■ **Problem to work on**
Within the material below, locate the line with "unfold CommitActivatedIntent. case_guard; [done|]. destruct" and the line with "by exists (id :: l1), l2.", then return those two lines and all lines between them, exactly as written.

++++ Information given ++++

Module AdapterExamples.
Local Existing Instance canonical_uuid.
Definition uuid (n : string) : ID := ("00000000-0000-7000-8000-0000000000" +:+ n)%string.
Definition zeros : string := "0000000000000000000000000000000000000000000000000000000000000000".
Definition finished : ReleaseJob :=
  mkJob (uuid "01") (uuid "02") (uuid "03") zeros "key" Succeeded zeros (Some (Job.mkResult "release" (uuid "04") "/api/v1/releases/x"))
    0 None 5 9.
Lemma job_adapter_roundtrip_witness :
  exists shared, SharedRecord finished = Ok shared /\ JobFromSharedRecord shared = Ok finished.
Proof.
  assert (Job_Valid finished = true) as Hv by (vm_compute; reflexivity).
  exact (proj1 (job_adapter_roundtrip finished (shared_of finished)) Hv).
Defined.
End AdapterExamples.
(** The new release extends the history. *)
Lemma history_release st l id row :
  history st l -> releases st !! id = None -> 0 <= next_generation (Generation (pointer st)) ->
  Row_BaselineReleaseID row = Pointer_ReleaseID (pointer st) ->
  history (mkReleaseStore (shared st) (policies st) (intents st) (<[id := row]> (releases st))
             (mkPointer id (next_generation (Generation (pointer st))))) (id :: l).
Proof.
  intros (Hchain & Hnd & Hall & Hgen) Hfresh Hg Hb. unfold history; cbn -[next_generation].
  unfold next_generation in *. split_and!.
  - econstructor; [apply lookup_insert_eq|]. rewrite Hb. by apply chain_insert.
  - apply NoDup_cons. split; [|done]. rewrite Hall, Hfresh. by intros [? ?].
  - intros id'. rewrite elem_of_cons, Hall, lookup_insert_is_Some. split.
    + destruct (decide (id = id')); naive_solver.
    + intros [->|[_ ?]]; auto.
  - destruct (_ =? _); simpl in *; lia.
Qed.

Lemma CommitActivatedIntent_ok t now st newID intentID generation :
  release_store_ok t st -> t <= now -> (forall id, newID = Some id -> ID_Valid id = true) ->
  release_store_ok now (CommitActivatedIntent st now newID intentID generation).2.
Proof.
  intros Hok Ht Hnew. pose proof (release_store_ok_mono t now st Hok Ht) as Hnow.
  unfold CommitActivatedIntent. case_guard as Hg; [done|]. bool_to_prop.
  unfold intent_with_job. destruct (intents st !! intentID) as [i|] eqn:Hi; [simpl|done].
  destruct (row_of _ _) as [j|] eqn:Hj; [simpl|done].
  case_guard; [done|]. case_guard as Hp; [done|]. bool_to_prop. destruct newID as [id|]; [|done].
  case_decide as Hc; [|exact Hnow]. destruct Hc as (Hfresh & Hunreleased & _ & _ & _ & Hgen).
  cbn -[next_generation release_row] in *.
  assert (Intent_ID i = intentID) as Hii by (destruct Hok as (_ & Hint & _); by apply (Hint _ _ Hi)).
  assert (0 < now) as Hpos by (destruct Hnow as ((? & _) & _); done).
  set (i' := with_phase i IntentSucceeded (ExternalTaskID i) (ErrorDetails i) now).
  assert (release_store_ok now (set_intents st (<[intentID := i']> (intents st)))) as Hok'.
  { eapply update_intent_ok; [exact Hok|done|exact Hi| |apply with_phase_identity].
    destruct Hok as (_ & Hint & _). eapply with_phase_ok; [by apply Hint|done..]. }
  destruct Hok' as (Hst & Hint & Huniq & Hrel & Hone & l & Hhist). unfold committed. rewrite Hii.
  split_and!; simpl; auto.
  - intros iid i0 Hi0. eapply intent_ok_mono; [reflexivity| |by apply Hint].
    split_and!; simpl; auto. by apply insert_subseteq.
  - intros rid row [[<- <-]|[Hne Hr]]%lookup_insert_Some.
    + split_and!; [by apply Hnew|simpl; lia|]. exists i'. simpl. rewrite Hii, lookup_insert_eq. by split.
    + destruct (Hrel _ _ Hr) as (? & ? & Hi1). by split_and!.
  - assert (forall rid r, releases st !! rid = Some r -> Release_IntentID (Row_Release r) <> intentID) as Hno.
    { intros rid r Hr. eapply intent_released_false; [|exact Hr]. by rewrite <- Hii. }
    intros r1 r2 id1 id2 Hl1 Hl2 Heq. apply lookup_insert_Some in Hl1, Hl2.
    destruct Hl1 as [[<- <-]|[Hn1 Hl1]], Hl2 as [[<- <-]|[Hn2 Hl2]]; auto.
    + destruct (Hno _ _ Hl2). simpl in Heq. congruence.
    + destruct (Hno _ _ Hl1). simpl in Heq. congruence.
    + eapply Hone; [exact Hl1|exact Hl2|done].
  - exists (id :: l).
    apply (history_release (set_intents st (<[intentID := i']> (intents st))) l id (release_row id i now)); auto.
Qed.

Lemma release_step_ok t now st st' :
  release_store_ok t st -> t <= now -> release_step now st st' -> release_store_ok now st'.
Proof.
  intros Hok Ht Hs. pose proof (release_store_ok_mono t now st Hok Ht) as Hnow.
  destruct Hs; eauto using CreateIntent_ok, TransitionIntent_ok, CommitActivatedIntent_ok.
  - destruct Hok as (Hst & _). destruct Hnow as (_ & Hint & Hrest).
    split_and!; [by eapply store_ok_step| |apply Hrest..].
    intros id i Hi. eapply intent_ok_mono; [reflexivity| |by apply Hint].
    split_and!; simpl; [|by eapply step_revisions|done..].
    intros job [r Hr]. apply step_jobs_change in H0.
    destruct (jobs_change_row_le _ _ _ _ _ H0 Hr) as (r' & ? & _). by exists r'.
  - destruct Hnow as (Hst & Hint & Hrest). split_and!; [done| |apply Hrest..].
    intros id' i Hi. eapply intent_ok_mono; [reflexivity| |by apply Hint]. split_and!; simpl; auto. set_solver.
Qed.

Lemma release_runs_ok t st t' st' : release_store_ok t st -> release_runs t st t' st' -> release_store_ok t' st'.
Proof. induction 2; eauto using release_step_ok. Qed.

Lemma release_reachable_ok t st : release_reachable t st -> release_store_ok t st.
Proof.
  intros (project & t0 & Ht0 & Hr). eapply release_runs_ok; [|exact Hr].
  split_and!; simpl; [done|..|exists []]; try (intros *; by rewrite lookup_empty);
    [apply map_Forall_empty..|].
  split_and!; simpl; [constructor|constructor| |done].
  intros id. rewrite lookup_empty. split; [by intros ?%not_elem_of_nil|by intros [? ?]].
Qed.

(** *** Published releases stay *)
Definition extends (st st' : ReleaseStore) : Prop :=
  releases st ⊆ releases st' /\ forall l, history st l -> exists l', history st' (l' ++ l).

#[local] Instance extends_preorder : PreOrder extends.
Proof.
  split.
  - intros st. split; [done|]. intros l Hl. by exists [].
  - intros st1 st2 st3 [Hs1 Hh1] [Hs2 Hh2]. split; [by etrans|]. intros l [l1 Hl1]%Hh1.
    destruct (Hh2 _ Hl1) as [l2 Hl2]. exists (l2 ++ l1). by rewrite <- app_assoc.
Qed.

Lemma release_step_extends now st st' : release_step now st st' -> extends st st'.
Proof.
  assert (forall s p m, extends st (mkReleaseStore s p m (releases st) (pointer st))) as Hsame.
  { intros s p m. split; [done|]. intros l Hl. by exists []. }
  destruct 1 as [s _|intent _|id expected next external details|newID intentID generation _|id]; try apply Hsame.
  - unfold CreateIntent. case_guard; [reflexivity|]. destruct (intent_of_job _ _); [reflexivity|].
    case_goal; [apply Hsame|reflexivity].
  - unfold TransitionIntent. case_guard; [reflexivity|]. destruct (intents st !! id); [|reflexivity].
    case_goal; [apply Hsame|reflexivity].
  - unfold CommitActivatedIntent. case_guard; [reflexivity|].
    destruct (intent_with_job st intentID) as [[i j]|]; [|reflexivity].
    case_guard; [reflexivity|]. case_guard; [reflexivity|]. bool_to_prop. destruct newID as [id|]; [|reflexivity].
    case_goal as [Hc|]; [|reflexivity]. destruct Hc as (Hfresh & _ & _ & _ & _ & Hgen). split; simpl.
    + by apply insert_subseteq.
    + intros l Hl. exists [id]. by apply (history_release st l id (release_row id i now)).
Qed.

Lemma release_runs_extends t st t' st' : release_runs t st t' st' -> extends st st'.
Proof. induction 1; [reflexivity|]. etrans; [done|]. by eapply release_step_extends. Qed.

Lemma commit_Ok st now newID intentID generation release p :
  (CommitActivatedIntent st now newID intentID generation).1 = Ok (release, p) ->
  exists i j id, intent_with_job st intentID = Some (i, j) /\ newID = Some id /\ committable i j = true /\
    Generation (pointer st) = generation /\ Pointer_ReleaseID (pointer st) = Intent_BaselineReleaseID i /\
    release_constraints st (release_row id i now) /\
    release = Row_Release (release_row id i now) /\ p = mkPointer id (next_generation generation) /\
    (CommitActivatedIntent st now newID intentID generation).2 = committed st id i now.
Proof.
  unfold CommitActivatedIntent. case_guard; [done|].
  destruct (intent_with_job st intentID) as [[i j]|]; [|done].
  case_guard as Hc; [done|]. case_guard as Hp; [done|]. bool_to_prop. destruct newID as [id|]; [|done].
  case_goal; [|done]. simpl. intros [= <- <-]. exists i, j, id. subst generation. by split_and!.
Qed.

Lemma commit_Err st now newID intentID generation e :
  (CommitActivatedIntent st now newID intentID generation).1 = Err e ->
  (CommitActivatedIntent st now newID intentID generation).2 = st.
Proof.
  unfold CommitActivatedIntent. case_guard; [done|]. destruct (intent_with_job st intentID) as [[i j]|]; [|done].
  case_guard; [done|]. case_guard; [done|]. bool_to_prop. destruct newID; [|done]. by case_goal.
Qed.

(** An intent whose baseline is the active release has not been released. *)
Lemma chain_split rels id l rid row :
  chain rels id l -> rid ∈ l -> rels !! rid = Some row ->
  exists l1 l2, l = l1 ++ rid :: l2 /\ chain rels (Row_BaselineReleaseID row) l2.
Proof.
  induction 1 as [|id row' l Hid Hl IH]; [by intros ?%not_elem_of_nil|].
  intros Hin Hrow. destruct (decide (rid = id)) as [->|Hne].
  - exists [], l. split; [done|]. congruence.
  - apply elem_of_cons in Hin as [?|Hin]; [done|]. destruct (IH Hin Hrow) as (l1 & l2 & -> & Hc).
    by exists (id :: l1), l2.
Qed.

Lemma baseline_unreleased `{!UuidLaws} t st iid i :
  release_store_ok t st -> intents st !! iid = Some i -> Pointer_ReleaseID (pointer st) = Intent_BaselineReleaseID i ->
  intent_released st iid = false.
Proof.
  intros (_ & _ & _ & Hrel & _ & l & Hchain & _ & Hall & _) Hi Hp.
  apply not_true_is_false. intros (row & Hin & He)%existsb_exists. apply bool_decide_eq_true in He.
  apply list_elem_of_In, list_elem_of_fmap in Hin as ([rid row'] & -> & Hrow). apply elem_of_map_to_list in Hrow. simpl in *.
  destruct (Hrel _ _ Hrow) as (_ & _ & i' & Hi' & Heq). rewrite He, Hi in Hi'. injection Hi' as <-.
  assert (releases st !! ""%string = None) as Hempty.
  { apply eq_None_not_Some. intros [r Hr]. destruct (Hrel _ _ Hr) as [Hv _].
    unfold ID_Valid in Hv. by rewrite uuid_v7_empty in Hv. }
  destruct (chain_split _ _ _ rid row' Hchain) as (l1 & l2 & Hl & Hc); [apply Hall; eauto|done|].
  rewrite Heq in Hc. simpl in Hc. rewrite <- Hp in Hc.
  assert (l = l2) as E by by eapply chain_det. apply (f_equal length) in E. rewrite Hl in E.
  rewrite length_app in E. simpl in E. lia.
Qed.
End executions.

Section properties.
Context `{UuidLib}.

(** C6: whatever the interleaving of operations, the published releases form
    one chain without forks: starting at the active pointer, the recorded
    baselines visit every release exactly once, the pointer's generation is
    their number, and a later state only puts new releases in front. *)
Theorem published_history_is_linear t st t' st' :
  release_reachable t st -> release_runs t st t' st' ->
  exists l l', history st l /\ history st' (l' ++ l) /\
    forall id row, releases st !! id = Some row -> releases st' !! id = Some row.
Proof.
  intros Hr Hruns. apply release_reachable_ok in Hr as (_ & _ & _ & _ & _ & l & Hl).
  apply release_runs_extends in Hruns as [Hsub Hext]. destruct (Hext l Hl) as [l' Hl'].
  exists l, l'. split_and!; [done..|]. intros id row Hrow. by eapply lookup_weaken.
Qed.

(** an intent is released at most once: after a successful commit every
    later commit of the same intent is refused and changes nothing, even when
    its phase was moved back in between. *)
Theorem commit_at_most_once t st now newID intentID generation release p t' st' now' newID' generation' :
  release_reachable t st -> t <= now -> (forall id, newID = Some id -> ID_Valid id = true) ->
  (CommitActivatedIntent st now newID intentID generation).1 = Ok (release, p) ->
  release_runs now (CommitActivatedIntent st now newID intentID generation).2 t' st' ->
  exists e, CommitActivatedIntent st' now' newID' intentID generation' = (Err e, st').
Proof.
  intros Hr Ht Hnew Hok Hruns. apply release_reachable_ok in Hr.
  destruct (commit_Ok _ _ _ _ _ _ _ Hok) as (i & j & id & Hij & _ & _ & _ & _ & _ & _ & _ & Hst). rewrite Hst in Hruns.
  unfold intent_with_job in Hij. destruct (intents st !! intentID) as [i0|] eqn:Hi; [|done].
  assert (Intent_ID i = intentID) as Hid.
  { destruct Hr as (_ & Hint & _). simpl in Hij. destruct (row_of _ _); simplify_eq/=. by apply (Hint _ _ Hi). }
  assert (map_Forall (intent_ok t' st') (intents st')) as Hok''.
  { eapply release_runs_ok; [|exact Hruns]. rewrite <- Hst. by eapply CommitActivatedIntent_ok. }
  apply release_runs_extends in Hruns as [Hsub _].
  assert (releases st' !! id = Some (release_row id i now)) as Hrow.
  { eapply lookup_weaken; [|exact Hsub]. apply lookup_insert_eq. }
  destruct (CommitActivatedIntent st' now' newID' intentID generation') as [[[r' p']|e] st''] eqn:Hc.
  - assert ((CommitActivatedIntent st' now' newID' intentID generation').1 = Ok (r', p')) as Hok' by by rewrite Hc.
    destruct (commit_Ok _ _ _ _ _ _ _ Hok') as (i' & j' & id' & Hij' & _ & _ & _ & _ & (_ & Hfree & _) & _).
    destruct (intent_released_false _ _ _ _ Hfree Hrow). simpl.
    unfold intent_with_job in Hij'. destruct (intents st' !! intentID) as [i1|] eqn:Hi1; [|done].
    simpl in Hij'. destruct (row_of _ _); simplify_eq/=. by destruct (Hok'' _ _ Hi1).
  - exists e. f_equal. replace st'' with (CommitActivatedIntent st' now' newID' intentID generation').2 by by rewrite Hc.
    assert ((CommitActivatedIntent st' now' newID' intentID generation').1 = Err e) as He by by rewrite Hc.
    clear Hc. by apply (commit_Err _ _ _ _ _ _ He).
Qed.
End properties.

++++

■ **Reply to the exercise**
  unfold CommitActivatedIntent. case_guard; [done|]. destruct (intent_with_job st intentID) as [[i j]|]; [|done].
  case_guard; [done|]. case_guard; [done|]. bool_to_prop. destruct newID; [|done]. by case_goal.
Qed.

(** An intent whose baseline is the active release has not been released. *)
Lemma chain_split rels id l rid row :
  chain rels id l -> rid ∈ l -> rels !! rid = Some row ->
  exists l1 l2, l = l1 ++ rid :: l2 /\ chain rels (Row_BaselineReleaseID row) l2.
Proof.
  induction 1 as [|id row' l Hid Hl IH]; [by intros ?%not_elem_of_nil|].
  intros Hin Hrow. destruct (decide (rid = id)) as [->|Hne].
  - exists [], l. split; [done|]. congruence.
  - apply elem_of_cons in Hin as [?|Hin]; [done|]. destruct (IH Hin Hrow) as (l1 & l2 & -> & Hc).
    by exists (id :: l1), l2.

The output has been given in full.